By Sarah Westergren and Karen Rosenberg, Staff Writers
It’s 7:00 A.M. when you finally hit the snooze button. After much contemplation, you’re out of bed and into the shower. Frantically racing against the clock, you brush your teeth and finish homework just as it’s time to leave. With a final goodbye, you’re off to first period and another day of class.
While this may be a typical morning to most Acalanes students, a single ingredient remains absent: breakfast.
Though often called ‘the most important meal of the day,’ breakfast seems to have lost its appeal to many high school students.
According to one Kellogg’s survey, only 36 percent of high schoolers eat breakfast, compared to a whopping 64 percent that do not. For Lamorinda family nutritionist Christine Sawyer, such numbers are unsurprising.
“I think breakfast is just as important as every other meal of the day, but it is the most forgotten meal of the day,” Sawyer said. “We all make that decision sometimes that we would rather do other things than to eat breakfast. I can remember being a teenager and how much I would rather have slept-in in the morning than fix myself breakfast.”
Sophomore Vanessa Urbina agrees with this conclusion because her own hectic morning routine makes it difficult for her to grab breakfast.
“As someone who is typically in a rush in the morning, I don’t find time to have a well-balanced breakfast,” Urbina said. “To get through the day, I regularly snack and drink water. For me, whether or not I have a breakfast doesn’t affect how my day is.”
However, Acalanes nurse Dvora Citron claims such habits prevent students from reaching their full potential.
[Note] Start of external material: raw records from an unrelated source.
Lemma acquire_payload_update s h n (x : bool) (Q : RelayState → share → Prop) :
  (∀ σ', guar s σ' → Q σ' (if x then guard_share (PayloadPermit n) ⋅ held_share h else held_share h)) →
  update inv guar s (held_share h) (λ σ σ', try_acquire_payload n σ = (x, σ')) Q.
Proof.
  intros HQ σ fr σ' Hs [Ha Hr Hp Hw]. unfold try_acquire_payload.
  pose proof (sem_acquire_spec n (payload_bytes σ)) as Hsem.
  destruct (n <=? sem_available (payload_bytes σ)).
  - destruct Hsem as (s' & -> & E). intros [= <- <-].
    assert (guar σ (set_payload s' σ)) by by apply guar_same_drain.
    split; [done|]. eexists. split; [|apply HQ; by etrans]. split; cbn in *; done || lia.
  - rewrite Hsem. intros [= <- <-].
    assert (guar σ (set_payload (payload_bytes σ) σ)) by by apply guar_same_drain.
    split; [done|]. eexists. split; [|apply HQ; by etrans]. by split.
Qed.

Lemma LimitedRelay_spec (inner : SharedRelay) outer :
  relay_spec (λ raw, PayloadPermit (len raw) :: RequestPermit :: outer) inner →
  relay_spec (λ _, outer) (Arc_new (mkLimitedRelay inner)).
Proof.
  intros Hinner raw s.
  unfold Arc_new, broadcast, LimitedRelay_broadcast, u32_try_from.
  destruct (len raw <=? u32_max); [|by split]. cbn [atomic bind wp].
  intros acquired. apply acquire_request_update. intros s1 _.
  destruct acquired; cbn [negb]; [|by split].
  apply wp_scope; [apply relayed_guar|]. cbn [bind wp].
  intros acquired. apply (acquire_payload_update _ (RequestPermit :: outer)). intros s2 _.
  destruct acquired; cbn [negb]; [|by split].
  apply wp_scope; [apply relayed_guar|]. apply Hinner.
Qed.

(** The admission section gives the call its share of the active count. *)
Lemma admit_update s h (x : result N RelayError) (Q : RelayState → share → Prop) :
  (∀ σ', guar s σ' → Q σ' match x with
                          | Ok _ => guard_share ActiveRelayCall ⋅ held_share h
                          | Err _ => held_share h
                          end) →
  update inv guar s (held_share h) (λ σ σ', locked admit_call σ = (x, σ')) Q.
Proof.
  intros HQ σ fr σ' Hs [Ha Hr Hp Hw]. unfold locked, admit_call.
  destruct (accepting (drain σ)) eqn:Hacc; cbn [negb];
    [|intros [= <- <-]; assert (guar σ (set_drain (drain σ) σ)) by (by apply guar_same_drain);
      split; [done|]; eexists; split; [|apply HQ; by etrans]; by split].
  destruct (checked_add (active (drain σ)) 1) as [n|] eqn:En;
    [|intros [= <- <-]; assert (guar σ (set_drain (drain σ) σ)) by (by apply guar_same_drain);
      split; [done|]; eexists; split; [|apply HQ; by etrans]; by split].
  intros [= <- <-]. unfold checked_add in En. destruct (_ <=? usize_max); [|done]. injection En as <-.
  assert (guar σ (set_drain (mkDrainState true (active (drain σ) + 1)) σ)) by (split; [done|congruence]).
  split; [done|]. eexists. split; [|apply HQ; by etrans]. split; cbn in *; done || lia.
Qed.

Lemma DrainingRelay_spec (inner : SharedRelay) :
  relay_spec (λ _, [ActiveRelayCall]) inner →
  relay_spec (λ _, []) (Arc_new (mkDrainingRelay inner)).
Proof.
  intros Hinner raw s. unfold Arc_new, broadcast, DrainingRelay_broadcast. cbn [atomic bind wp].
  intros admitted. apply (admit_update _ []). intros s1 _.
  destruct admitted as [n|e]; [|by split]. cbn [bind wp].
  intros []. apply publish_update. intros s2 _.
  apply wp_scope; [apply relayed_guar|]. apply Hinner.
Qed.

(** ** The lifecycle handle *)

Lemma begin_shutdown_wp s :
  WP begin_shutdown (keeps (λ n σ, accepting (drain σ) = false ∧ active (drain σ) ≤ n) []) [] share_unit s.
Proof.
  unfold begin_shutdown, atomic. cbn [bind wp].
  intros n σ fr σ' Hs [Ha Hr Hp Hw]. unfold locked, stop_accepting. intros [= <- <-].
  assert (guar σ (set_drain (mkDrainState false (active (drain σ))) σ)).
  { split; [done|]. intros _. by split. }
  split; [done|]. eexists. split; [by split|].
  intros []. apply publish_update. intros s' [_ Hg]. destruct (Hg eq_refl) as (? & ? & _). by split.
Qed.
“It’s really important to be aware of the fact that we can respond better, take more, and just function at a higher, more sophisticated level mentally, academically, and emotionally by eating breakfast,” Citron said.
According to multiple studies, including those conducted by the Food Research & Action Center (FRAC), breakfast is directly correlated to academic achievement. Students skipping breakfast risk lower test scores, increased mathematical errors, and suspension.
“I believe that breakfast impacts concentration and test-taking. I think we have all been ‘hangry’ at times where we are so hungry that we cannot focus on anything,” Sawyer said. “It’s just going to be harder to concentrate because your body does not have those stores to fuel you through the rest of your day.”
With a diagram in hand, Citron modeled the typical blood sugar levels found in a student over the course of a day. In the mornings, Citron said, blood sugar levels are particularly low. When a student eats breakfast, however, such levels return to an acceptable rate through the carbohydrates in the food. It is when a student chooses not to eat that problems can arise.
“Low blood sugar is not great because our body needs this infusion of glucose. Our brain needs it for all of our functioning so that we know what to do,” Citron said. “When we are not in this moderate range, we really can’t function optimally.”
Natural fluctuations in glucose levels occur around brunch and lunch during a typical Acalanes schedule, though breakfast helps manage such curves. Not to mention, breakfast helps subside stress produced by the body as a result of hunger.
When students understand the benefits of breakfast, Citron believes students will find a change in their academic performance, though she understands that not all agree.
“You might say to me, ‘You know what, I never eat breakfast, and I do just fine. I have straight A’s,’” Citron said. “I didn’t say you couldn’t survive. But what is the difference between survival and optimal function?”
To achieve optimal function, Citron believes breakfast is necessary. However, breakfast is often a challenge when mixed into the busy lives of Acalanes students. Some teenagers simply don’t have the time to properly sit down and eat a bowl of cereal.
“I don’t eat breakfast because school just starts too early,” sophomore Tucker Loughran-smith said.
Loughran-smith is not alone, as Citron revealed many students face the same problem, either with time or appetite.
“Some kids say they aren’t hungry. So then I like to say, ‘You think you aren’t hungry, but you really just don’t like the feeling of eating in the morning,’” Citron said. “You need to get your body used to fueling it before you go to school.”
Sawyer suggests healthy breakfast foods such as toast with nut butter, yogurt, granola, and fruits and vegetables to kick start one’s day. However, Citron acknowledges that unhealthy foods are an acceptable form of motivation as well.
“If a donut is all you have available or all you are willing to eat, I’m okay with starting out that way versus coming to school with nothing. And then, I think you should work on asking what kind of fuel is healthy for [you].”
Sawyer hopes Acalanes students will begin to understand the importance of breakfast. As Citron said, there is always time for breakfast, even in that means eating “while you’re doing your hair.”